= Tom Dolan (engineer) =

American aerospace engineer

Thomas E. Dolan was an American engineer who proposed the first fully developed concept of lunar orbit rendezvous for the Apollo program while working at Vought Astronautics.

Dolan referred to his LOR study concept as Manned Lunar Landing and Return (MALLAR), and it was largely ignored by NASA administrators until John Houbolt, an engineer at NASA Langley, began championing the concept in 1961.
The proposed idea outlined a smaller spacecraft dedicated only to operate in the vacuum of space. This spacecraft could act as sort of a shuttle between an orbiting "command module" in Lunar orbit and the surface of the Moon. Following this mission profile required the Command/Service Module and Lunar Module to fly to the Moon together and undock while in lunar orbit, at which point the Lunar Module would land on the Moon.

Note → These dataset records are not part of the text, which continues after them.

Lemma strcat_correct_witness :
  exists s', strcat 10 100 200 demo = Ret (100, s') /\ cstring (ram s') 100 [97; 98; 97; 97; 98].
Proof.
  destruct (strcat_correct demo 100 200 [97; 98; 97] [97; 98] 10) as (s' & H1 & H2 & _);
    [exact demo_cstring_aba|exact demo_cstring_ab|cbn; lia| |cbn; lia|cbn; lia|cbn; lia|].
  - intros a Ha. cbn in Ha.
    assert (a = 103 \/ a = 104 \/ a = 105) as [->|[->| ->]] by lia; eexists; reflexivity.
  - exists s'. split; [exact H1|exact H2].
Defined.

Lemma strrchr_finds_first_witness : strrchr 10 100 97 demo = Ret (100, demo).
Proof. rewrite (strrchr_finds_first demo 100 97 10); [reflexivity|lia]. Defined.
(* ===== verification/Screen.v ===== *)
(** * lib/kernel/print_asm.S: characters on the text screen

    [sys_putchar] as the assembly has it, on the video memory behind the segment gs and the cursor
    registers of the display controller, against a terminal of 25 rows of 80 cells.  The other files
    keep the characters handed to [sys_putchar] in [tty]: the screen shows [foldl put t (reverse tty)]. *)
From stdpp Require Import base list gmap strings.
From S2P Require Import Prelude Machine.

(** ** The machine *)

(** The controller's registers: the index written to port 0x3D4 selects what port 0x3D5 reaches; 0x0E
    and 0x0F are the high and low byte of the cursor. *)
Record vga := Vga { cpu : machine; index : Z; high : Z; low : Z }.
Definition set_cpu (m : machine) (s : vga) : vga := Vga m (index s) (high s) (low s).
Definition on_cpu {A} : M machine A -> M vga A := zoom cpu set_cpu.

Definition out_3D4 (v : Z) : M vga unit := modify (fun s => Vga (cpu s) (u8 v) (high s) (low s)).
Definition out_3D5 (v : Z) : M vga unit := modify (fun s =>
  if index s =? 0x0E then Vga (cpu s) (index s) (u8 v) (low s)
  else if index s =? 0x0F then Vga (cpu s) (index s) (high s) (u8 v) else s).
Definition in_3D5 : M vga Z := fun s =>
  Ret (if index s =? 0x0E then high s else if index s =? 0x0F then low s else 0, s).

(** The segment of SELECTOR_VIDEO (boot/loader.S, moved up by 3 GB): 8 pages from 0xC00B8000 on.  An
    offset behind its limit is a protection fault. *)
Definition VIDEO : Z := 0xC00B8000.
Definition VIDEO_LIMIT : Z := 0x8000.

Definition gs_st8 (off v : Z) : M vga unit :=
  if off <? VIDEO_LIMIT then on_cpu (st8 (VIDEO + off) v) else fault (VIDEO + off).
Definition gs_st16 (off v : Z) : M vga unit :=
  if off + 1 <? VIDEO_LIMIT then on_cpu (st8 (VIDEO + off) v ;;; st8 (VIDEO + off + 1) (v / 2 ^ 8))
  else fault (VIDEO + off).

(** [cmp bx,2000] and [jl]: signed. *)
Definition below_2000 (bx : Z) : bool := (if bx <? 2 ^ 15 then bx else bx - 2 ^ 16) <? 2000.

(** ** [sys_putchar] *)

Definition get_cursor : M vga Z :=
  out_3D4 0x0E ;;;
  let* ah := in_3D5 in
  out_3D4 0x0F ;;;
  let* al := in_3D5 in
  ret (256 * ah + al).

Definition set_cursor (bx : Z) : M vga unit :=
  out_3D4 0x0E ;;;
  out_3D5 (Z.shiftr bx 8) ;;;
  out_3D4 0x0F ;;;
  out_3D5 bx.

(** [rep movsd] *)
Definition movsd_body '((ecx, esi, edi) : Z * Z * Z) : M vga (Z * Z * Z + unit) :=
  if ecx =? 0 then ret (inr tt)
  else
    let* v := on_cpu (ld32 esi) in
    on_cpu (st32 edi v) ;;;
    ret (inl (u32 (ecx - 1), u32 (esi + 4), u32 (edi + 4))).

Definition clear_body '((ecx, ebx) : Z * Z) : M vga (Z * Z + unit) :=
  gs_st16 ebx 0x0720 ;;;
  let ebx := u32 (ebx + 2) in
  let ecx := u32 (ecx - 1) in
  ret (if ecx =? 0 then inr tt else inl (ecx, ebx)).

Definition roll_one_line : M vga unit :=
  iter (S 960) movsd_body (960, 0xC00B80A0, 0xC00B8000) ;;;
  iter 80 clear_body (80, 3840).

(** From the label LineFeed on.  The remainder is that of [ax], which still holds the cursor position
    that was read at the start. *)
Definition line_feed (ax bx : Z) : M vga unit :=
  let dx := ax mod 80 in
  let bx := u16 (bx - dx) in
  let bx := u16 (bx + 80) in
  if below_2000 bx then set_cursor bx
  else
    roll_one_line ;;;
    set_cursor 1920.
Lemma putstr_bytes_tty l : forall s, last l = Some 0 ->
  wp (sys_putstr_bytes l) (fun _ s' => tty_only s s') s.
Proof.
  induction l as [|b l IH]; intros s Hl; [done|]. cbn [sys_putstr_bytes].
  destruct (Z.eqb_spec (u8 b) 0) as [E|E]; [done|].
  apply wp_bind. cbn. apply wp_bind. eapply wp_mono; [apply IH|].
  - destruct l; [|done]. cbn in Hl. injection Hl as ->. by destruct E.
  - intros n s' (H1 & H2 & H3). done.
Qed.

Lemma literal_last str : last (literal str) = Some 0.
Proof. induction str as [|c str IH]; [done|]. cbn. by destruct (literal str). Qed.

Lemma literal_nl_last str : last (literal_nl str) = Some 0.
Proof. induction str as [|c str IH]; [done|]. cbn. by destruct (literal_nl str). Qed.

Lemma wp_print (m : M machine Z) (Q : Z -> intr -> Prop) s :
  (forall c, wp m (fun _ c' => tty_only c c') c) ->
  (forall n c, tty_only (cpu s) c -> Q n (Intr c (tables s))) -> wp (on_cpu m) Q s.
Proof. intros Hm HQ. apply wp_on_cpu. eapply wp_mono; [apply Hm|]. intros n c Hc. by apply HQ. Qed.

Lemma putstr_tty str c : wp (sys_putstr str) (fun _ c' => tty_only c c') c.
Proof. apply putstr_bytes_tty, literal_last. Qed.

Lemma putline_tty str c : wp (sys_putline str) (fun _ c' => tty_only c c') c.
Proof. apply putstr_bytes_tty, literal_nl_last. Qed.
Lemma list_push_ok s l xs e :
  dll (ram s) l xs -> fresh_node (ram s) l xs e ->
  exists m', list_push l e s = Ret (tt, set_ram m' s) /\ dll m' l (e :: xs) /\
    same_outside (in_nodes (e :: nodes l xs)) (ram s) m' /\ stored (ram s) m'.
Proof.
  intros Hd Hf. destruct (first_of_cons l xs) as [B HB].
  eexists. unfold list_push. rewrite (bind_Ret _ _ _ _ _ (list_first_ok _ _ _ Hd)).
  destruct (dll_insert s l [] xs l (first_of l xs) [] B e Hd Hf eq_refl HB) as (H1 & H2 & H3).
  split_and!; [exact H1|exact H2|exact H3|apply stored_insert_mem].
Qed.

Lemma list_remove_elem s l xs e ys :
  dll (ram s) l (xs ++ e :: ys) ->
  exists m', list_remove e s = Ret (tt, set_ram m' s) /\ dll m' l (xs ++ ys) /\
    same_outside (in_nodes (nodes l (xs ++ e :: ys))) (ram s) m' /\ stored (ram s) m'.
Proof.
  intros Hd. destruct (exists_last (l := l :: xs)) as (A & p & HA); [done|].
  destruct (first_of_cons l ys) as [B HB]. eexists.
  destruct (dll_unlink s l xs e ys p (first_of l ys) A B Hd HA HB) as (H1 & H2 & H3).
  split_and!; [exact H1|exact H2|exact H3|apply stored_unlink_mem].
Qed.

Lemma filter_ne_id (e : Z) (xs : list Z) : e ∉ xs -> filter (fun x => x <> e) xs = xs.
Proof. intros H. apply filter_all. congruence. Qed.

Lemma dll_NoDup m l xs : dll m l xs -> NoDup xs.
Proof.
  intros (_ & Hs & _). apply separate_NoDup in Hs. apply NoDup_cons in Hs as [_ Hs].
  by apply NoDup_app in Hs as [? _].
Qed.

Lemma list_remove_in s l xs e : dll (ram s) l xs -> e ∈ xs ->
  exists m', list_remove e s = Ret (tt, set_ram m' s) /\ dll m' l (filter (fun x => x <> e) xs) /\
    same_outside (in_nodes (nodes l xs)) (ram s) m' /\ stored (ram s) m'.
Proof.
  intros Hd Hin. pose proof (dll_NoDup _ _ _ Hd) as Hnd. apply list_elem_of_split in Hin as (l1 & l2 & ->).
  destruct (list_remove_elem s l l1 e l2 Hd) as (m' & H1 & H2 & H3 & H4). exists m'. split_and!; [done| |done|done].
  apply NoDup_app in Hnd as (_ & Hn1 & Hn2). apply NoDup_cons in Hn2 as [Hn2 _].
  rewrite filter_app, filter_cons_False by (intros H; by apply H).
  rewrite !filter_ne_id; [done|done|]. intros Hin. apply (Hn1 _ Hin). left.
Qed.

Lemma list_pop_ok s l x xs : dll (ram s) l (x :: xs) ->
  exists m', list_pop l s = Ret (x, set_ram m' s) /\ dll m' l xs /\
    same_outside (in_nodes (nodes l (x :: xs))) (ram s) m' /\ stored (ram s) m'.
Proof.
  intros Hd. destruct (list_remove_elem s l [] x xs Hd) as (m' & H1 & H2 & H3).
  exists m'. unfold list_pop. rewrite (bind_Ret _ _ _ _ _ (list_first_ok _ _ _ Hd)).
  cbn [first_of]. by rewrite (bind_Ret _ _ _ _ _ H1).
Qed.

(** A list is kept by what does not touch its nodes. *)
Lemma word_same (m m' : gmap Z Z) a : (forall b, a <= b < a + 4 -> m' !! b = m !! b) -> word m' a = word m a.
Proof. intros H. apply word_eq. intros i Hi. apply H. lia. Qed.

Lemma in_nodes_cons x ns a : in_nodes (x :: ns) a <-> x <= a < x + 8 \/ in_nodes ns a.
Proof.
  unfold in_nodes. split.
  - intros (n & Hn & Ha). apply elem_of_cons in Hn as [->|Hn]; [by left|right; eauto].
  - intros [Ha|(n & Hn & Ha)]; [exists x; split; [left|done]|exists n; split; [by right|done]].
Qed.

Lemma chain_same m m' ns : (forall a, in_nodes ns a -> m' !! a = m !! a) -> chain m ns -> chain m' ns.
Proof.
  induction ns as [|p ns IH]; [done|]. intros Hs. destruct ns as [|q ns]; [done|].
  intros [[H1 H2] Hc]. split.
  - split; [rewrite <- H1|rewrite <- H2]; apply word_same; intros b Hb; apply Hs.
    + apply in_nodes_cons. left. lia.
    + apply in_nodes_cons. right. apply in_nodes_cons. left. lia.
  - apply IH; [|done]. intros a Ha. apply Hs. apply in_nodes_cons. by right.
Qed.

To return to the command module, the Lunar Module would lift off into lunar orbit and perform an orbital rendezvous. The lander's ascent stage would then be left behind in orbit, and the crew would return to Earth in the Command/Service Module.
While this method saved a lot of weight in propellant and spacecraft mass, it did not gain widespread acceptance early on. The risks associated with Lunar orbit rendezvous were initially considered unacceptable by NASA officials. The Gemini missions would later prove that rendezvous and docking was indeed possible in space, paving the way for Dolan's idea to be put into practice.

==In popular culture==
In the fifth episode of the 1998 HBO mini-series From the Earth to the Moon, entitled "Spider", Tom Dolan is portrayed by Alan Ruck.